---------- EXTRACTED INFORMATION ----------

(* ===== verification/ModulesProps.v ===== *)
(** * What the demonstration modules leave behind

    For every registry that keeps its contract: what a module still holds
    after it was loaded and, if the loading succeeded, unloaded. *)
From Stdlib Require Import ZArith Strings.Byte.
From stdpp Require Import base gmultiset list strings.
From S2P Require Import Prelude Printf Modules.
Open Scope Z_scope.

(** ** Outcomes *)

(** What loading and unloading come to, by the answers to the attempts in the
    order they are made: an oops or misuse, or the result of the init function
    and what is left held. *)
Inductive outcome : Type :=
  | Crash
  | Left_ (r : Z) (X : gmultiset resource)
  | Try (X : gmultiset resource) (ok : outcome) (failed : Z -> outcome).

Section Ends.
Context {S : Type} `{RegistryOk S}.
Implicit Types s : S.

(** [res] is what [t] says for the answers the registry gives from [s]. *)
Fixpoint ends (t : outcome) (s : S) (res : option (Z * S)) : Prop :=
  match t with
  | Crash => res = None
  | Left_ r X => exists s', res = Some (r, s') /\ held s' = X
  | Try X ok failed =>
      let '(e, s') := acquire X s in if e =? 0 then ends ok s' res else ends (failed e) s' res
  end.

Lemma ends_assoc t s0 {A B} (m : R S A) (f : A -> R S B) (g : B -> R S Z) s :
  ends t s0 ((m ≫= fun a => f a ≫= g) s) -> ends t s0 (((m ≫= f) ≫= g) s).
Proof.
  assert (((m ≫= f) ≫= g) s = (m ≫= fun a => f a ≫= g) s) as ->; [|done].
  unfold mbind, R_bind. by destruct (m s) as [[]|].
Qed.

Lemma ends_ret t s0 {A} (a : A) (f : A -> R S Z) s :
  ends t s0 (f a s) -> ends t s0 (((mret a : R S A) ≫= f) s).
Proof. done. Qed.

Lemma ends_attempt X ok failed (f : Z -> R S Z) s :
  (forall s', held s' = held s ⊎ X -> ends ok s' (f 0 s')) ->
  (forall e s', (e =? 0) = false -> (e <? 0) = true -> held s' = held s -> ends (failed e) s' (f e s')) ->
  ends (Try X ok failed) s ((attempt X ≫= f) s).
Proof.
  intros H1 H2. unfold mbind, R_bind, attempt. cbn [ends]. destruct (acquire X s) as [e s'] eqn:E.
  apply acquire_held in E as [[-> Hh]|[He Hh]]; [by apply H1|].
  rewrite (proj2 (Z.eqb_neq e 0)) by lia. apply H2; [apply Z.eqb_neq; lia|by apply Z.ltb_lt|done].
Qed.

Lemma ends_undo t s0 r X (f : unit -> R S Z) s :
  held s = X -> bool_decide (r ∈ X) = true ->
  (forall s', held s' = X ∖ {[+ r +]} -> ends t s0 (f tt s')) -> ends t s0 ((undo r ≫= f) s).
Proof.
  intros Hs Hr%bool_decide_eq_true Hf. rewrite <- Hs in Hr. destruct (release_held r s Hr) as (s' & E & Hh).
  unfold mbind, R_bind, undo. rewrite E. apply Hf. congruence.
Qed.

Lemma ends_left r X Y s0 s : held s = Y -> bool_decide (Y = X) = true -> ends (Left_ r X) s0 ((mret r : R S Z) s).
Proof. intros Hs ->%bool_decide_eq_true. by exists s. Qed.
End Ends.

(** Follows a program and its outcome together. *)
Ltac e_held := match goal with E : held ?x = _, F : held ?y = held ?x |- _ => rewrite E in F; clear E
                             | E : held ?x = _, F : held ?y = held ?x ⊎ _ |- _ => rewrite E in F; clear E end.
Ltac e_step :=
  match goal with
  | E : (?e =? 0) = false |- context [?e =? 0] => rewrite E
  | E : (?e <? 0) = true |- context [?e <? 0] => rewrite E
  | |- context [ - ?n =? 0 ] => let b := eval vm_compute in (- n =? 0) in change (- n =? 0) with b
  | |- ends _ _ (((_ ≫= _) ≫= _) _) => apply ends_assoc
  | |- ends (Try _ _ _) _ ((attempt _ ≫= _) _) => apply ends_attempt; intros; e_held
  | |- ends _ _ ((undo _ ≫= _) _) => eapply ends_undo; [eassumption|by vm_compute|intros]
  | |- ends _ _ ((oops ≫= _) _) => reflexivity
  | |- ends (Left_ _ _) _ (mret _ _) => eapply ends_left; [eassumption|by vm_compute]
  | |- ends _ _ ((mret _ ≫= _) _) => apply ends_ret
  | |- ends _ _ _ => progress cbn [negb Z.ltb Z.eqb Z.compare]
  | |- ends _ _ _ => progress cbv beta iota
  end.

Ltac lives :=
  unfold life, sample_init, sample_exit, EPERM, sysctl_example_init, sysctl_example_exit, ct_init, ct_exit, seq_file_demo_init,
    seq_file_demo_exit, demo_init, demo_exit, debugfs_demo_init, debugfs_demo_exit, kset.example_init, kset.example_exit,
    kobj_init_add.example_init, kobj_init_add.example_exit,
    kobj_init_add.example_init_and_add_seperate, kobj_init_add.example_init_and_add,
    waitqueue.globalvar_init, waitqueue.globalvar_exit, waitqueue.register_chrdev, waitqueue.unregister_chrdev,
    kset_create_and_add, kobject_create_and_add, kobject_add, kobject_del, kset_unregister, create, EINVAL, ENOMEM.

Section Lives.
Context {S : Type} `{RegistryOk S}.
Implicit Types s : S.

(** C38. For every registry and whatever it refuses, from a module that holds
    nothing, loading and (after result 0) unloading release nothing that is not
    held and come to exactly this. sysctl, proc and single_open: nothing is
    left. The character device: nothing, but the reserved numbers when the
    device cannot be added. debugfs: once loaded, its file, its data and its
    directory (if it was created) stay, for its exit function uses a variable
    that its init function hides; a refused file leaves nothing, refused memory
    is used all the same. kset: after a normal life the memory of both kobjects
    stays; a failure keeps everything obtained before it, refused memory for
    the child is used all the same. Two kobjects: the first stays when the
    second is refused. Tracepoint: the probe stays when it was registered. *)
Theorem module_lives s :
  held s = ∅ ->
  ends (Try {[+ SysctlTable +]} (Left_ 0 ∅) (fun _ => Left_ (-1) ∅)) s
    (life sysctl_example_init sysctl_example_exit s) /\
  ends (Try {[+ ProcEntry +]} (Left_ 0 ∅) (fun _ => Left_ (-12) ∅)) s (life ct_init ct_exit s) /\
  ends (Try {[+ Debugfs 0 +]} (Left_ 0 ∅) (fun _ => Left_ 0 ∅)) s
    (life seq_file_demo_init seq_file_demo_exit s) /\
  ends (Try {[+ ChrdevRegion +]}
         (Try {[+ Cdev +]} (Left_ 0 ∅) (fun e => Left_ e {[+ ChrdevRegion +]}))
         (fun e => Left_ e ∅)) s (life demo_init demo_exit s) /\
  ends (Try {[+ Memory 0 +]}
         (Try {[+ Debugfs 0 +]}
           (Try {[+ Debugfs 1 +]} (Left_ 0 {[+ Memory 0; Debugfs 0; Debugfs 1 +]}) (fun _ => Left_ (-22) ∅))
           (fun _ => Try {[+ Debugfs 1 +]} (Left_ 0 {[+ Memory 0; Debugfs 1 +]}) (fun _ => Left_ (-22) ∅)))
         (fun _ => Crash)) s (life debugfs_demo_init debugfs_demo_exit s) /\
  ends (let kset := {[+ Memory 0; Kobject 0 +]} in let parent := {[+ Memory 1; Kobject 1 +]} in
        Try kset
         (Try parent
           (Try {[+ Memory 2 +]}
             (Try {[+ Kobject 2 +]}
               (Try {[+ SysfsFile +]} (Left_ 0 {[+ Memory 1; Memory 2 +]})
                 (fun e => Left_ e (kset ⊎ parent ⊎ {[+ Memory 2; Kobject 2 +]})))
               (fun e => Left_ e (kset ⊎ parent ⊎ {[+ Memory 2 +]})))
             (fun _ => Crash))
           (fun _ => Left_ (-1) kset))
         (fun _ => Left_ (-1) ∅)) s (life kset.example_init kset.example_exit s) /\
  ends (Try {[+ Kobject 0 +]}
         (Try {[+ Kobject 1 +]} (Left_ 0 ∅) (fun e => Left_ e {[+ Kobject 0 +]}))
         (fun e => Left_ e ∅)) s (life kobj_init_add.example_init kobj_init_add.example_exit s) /\
  ends (Try {[+ ProcEntry +]}
         (Try {[+ TraceProbe +]} (Left_ 0 {[+ TraceProbe +]}) (fun _ => Left_ 0 ∅))
         (fun _ => Left_ (-1) ∅)) s (life sample_init sample_exit s).
Proof.
  intros Hs. lives. split_and!; repeat e_step.
Qed.

(** A refused registration goes unnoticed, since it does not give 0:
    [globalvar_init] always succeeds, and unloading is clean in both cases. *)
Lemma globalvar_life free s :
  0 < free -> held s = ∅ ->
  ends (Try {[+ ChrdevMajor +]} (Left_ 0 ∅) (fun _ => Left_ 0 ∅)) s
    (life (waitqueue.globalvar_init free) (waitqueue.globalvar_exit free) s).
Proof.
  intros Hf Hs. lives. repeat e_step.
  - rewrite (proj2 (Z.eqb_neq free 0)) by lia. repeat e_step. rewrite Z.eqb_refl. repeat e_step.
  - rewrite (proj2 (Z.eqb_neq e free)) by (match goal with E : (e <? 0) = true |- _ => apply Z.ltb_lt in E; lia end).
    repeat e_step.
Qed.
End Lives.

(** ** A registry *)

(** The results of the attempts to come (0 when they run out), and what is
    held. *)
Record bench : Type := mkBench { b_answers : list Z; b_held : gmultiset resource }.

Definition b_acquire (X : gmultiset resource) (s : bench) : Z * bench :=
  let e := default 0 (head (b_answers s)) in
  if e <? 0 then (e, mkBench (tail (b_answers s)) (b_held s))
  else (0, mkBench (tail (b_answers s)) (b_held s ⊎ X)).

Definition b_release (r : resource) (s : bench) : option bench :=
  if decide (r ∈ b_held s) then Some (mkBench (b_answers s) (b_held s ∖ {[+ r +]})) else None.

#[global] Instance bench_registry : Registry bench :=
  {| acquire := b_acquire; release := b_release; held := b_held |}.

#[global] Instance bench_ok : RegistryOk bench.
Proof.
  split; cbn.
  - intros X s e s'. unfold b_acquire. case_cmp; intros [= <- <-]; [by right|by left].
  - intros r s Hr. unfold b_release. rewrite decide_True by done. by eexists.
  - intros r s Hr. unfold b_release. by rewrite decide_False.
Qed.

Definition empty_bench (answers : list Z) : bench := mkBench answers ∅.

Lemma empty_bench_held answers : held (empty_bench answers) = ∅.
Proof. done. Qed.

(** The second attempt fails: the numbers of the character device stay
    reserved. *)
Lemma module_lives_witness :
  ends (Try {[+ ChrdevRegion +]}
         (Try {[+ Cdev +]} (Left_ 0 ∅) (fun e => Left_ e {[+ ChrdevRegion +]}))
         (fun e => Left_ e ∅)) (empty_bench [0; -12]) (life demo_init demo_exit (empty_bench [0; -12])) /\
  (match life demo_init demo_exit (empty_bench [0; -12]) with
   | Some (r, s') => (r, elements (held s'))
   | None => (0, [])
   end) = (-12, [ChrdevRegion]).
Proof.
  destruct (module_lives (empty_bench [0; -12]) (empty_bench_held [0; -12])) as (_ & _ & _ & Hchr & _).
  split; [exact Hchr|]. vm_compute. reflexivity.
Defined.

(** Misuse: the device modules ignore that [device_add] failed and delete the
    device nevertheless, and one uses the error pointer of [class_create]; kobj_create_add deletes the parent twice, and the
    child never. *)
Example modules_misuse :
  life device_class.device_demo_init device_class.device_demo_exit (empty_bench [0; 0; -22]) = None /\
  life device_class.device_demo_init device_class.device_demo_exit (empty_bench [-12]) = None /\
  life device_register.device_demo_init device_register.device_demo_exit (empty_bench [-22]) = None /\
  life device_init_and_add.device_demo_init device_init_and_add.device_demo_exit (empty_bench [-22]) = None /\
  life kobj_create_add.example_init kobj_create_add.example_exit (empty_bench []) = None.
Proof. split_and!; vm_compute; reflexivity. Qed.

(** ** The attribute of the kset module *)

(** A digit written is the digit read back, and 0 to 5 send their event. *)
Lemma child_attr_roundtrip d :
  0 <= d <= 9 ->
  fst (fst (kset.child_attr_store [byte_of (48 + d); "010"%byte] 2)) = d /\
  kset.child_attr_show d = ([byte_of (48 + d); "010"%byte], 2) /\
  (match snd (fst (kset.child_attr_store [byte_of (48 + d); "010"%byte] 2)) with Some _ => true | None => false end) = (d <=? 5).
Proof.
  intros Hd. assert (d ∈ [0; 1; 2; 3; 4; 5; 6; 7; 8; 9]) as Hin by (rewrite !elem_of_cons; lia).
  repeat (apply elem_of_cons in Hin as [->|Hin]; [by split_and!|]). by apply elem_of_nil in Hin.
Qed.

----------

:: PROBLEM ::
Beginning with the very first line of the records above, please retype each line through the one that has "ok failed =>", and add nothing.

:: TASK RESPONSE ::
(* ===== verification/ModulesProps.v ===== *)
(** * What the demonstration modules leave behind

    For every registry that keeps its contract: what a module still holds
    after it was loaded and, if the loading succeeded, unloaded. *)
From Stdlib Require Import ZArith Strings.Byte.
From stdpp Require Import base gmultiset list strings.
From S2P Require Import Prelude Printf Modules.
Open Scope Z_scope.

(** ** Outcomes *)

(** What loading and unloading come to, by the answers to the attempts in the
    order they are made: an oops or misuse, or the result of the init function
    and what is left held. *)
Inductive outcome : Type :=
  | Crash
  | Left_ (r : Z) (X : gmultiset resource)
  | Try (X : gmultiset resource) (ok : outcome) (failed : Z -> outcome).

Section Ends.
Context {S : Type} `{RegistryOk S}.
Implicit Types s : S.

(** [res] is what [t] says for the answers the registry gives from [s]. *)
Fixpoint ends (t : outcome) (s : S) (res : option (Z * S)) : Prop :=
  match t with
  | Crash => res = None
  | Left_ r X => exists s', res = Some (r, s') /\ held s' = X
  | Try X ok failed =>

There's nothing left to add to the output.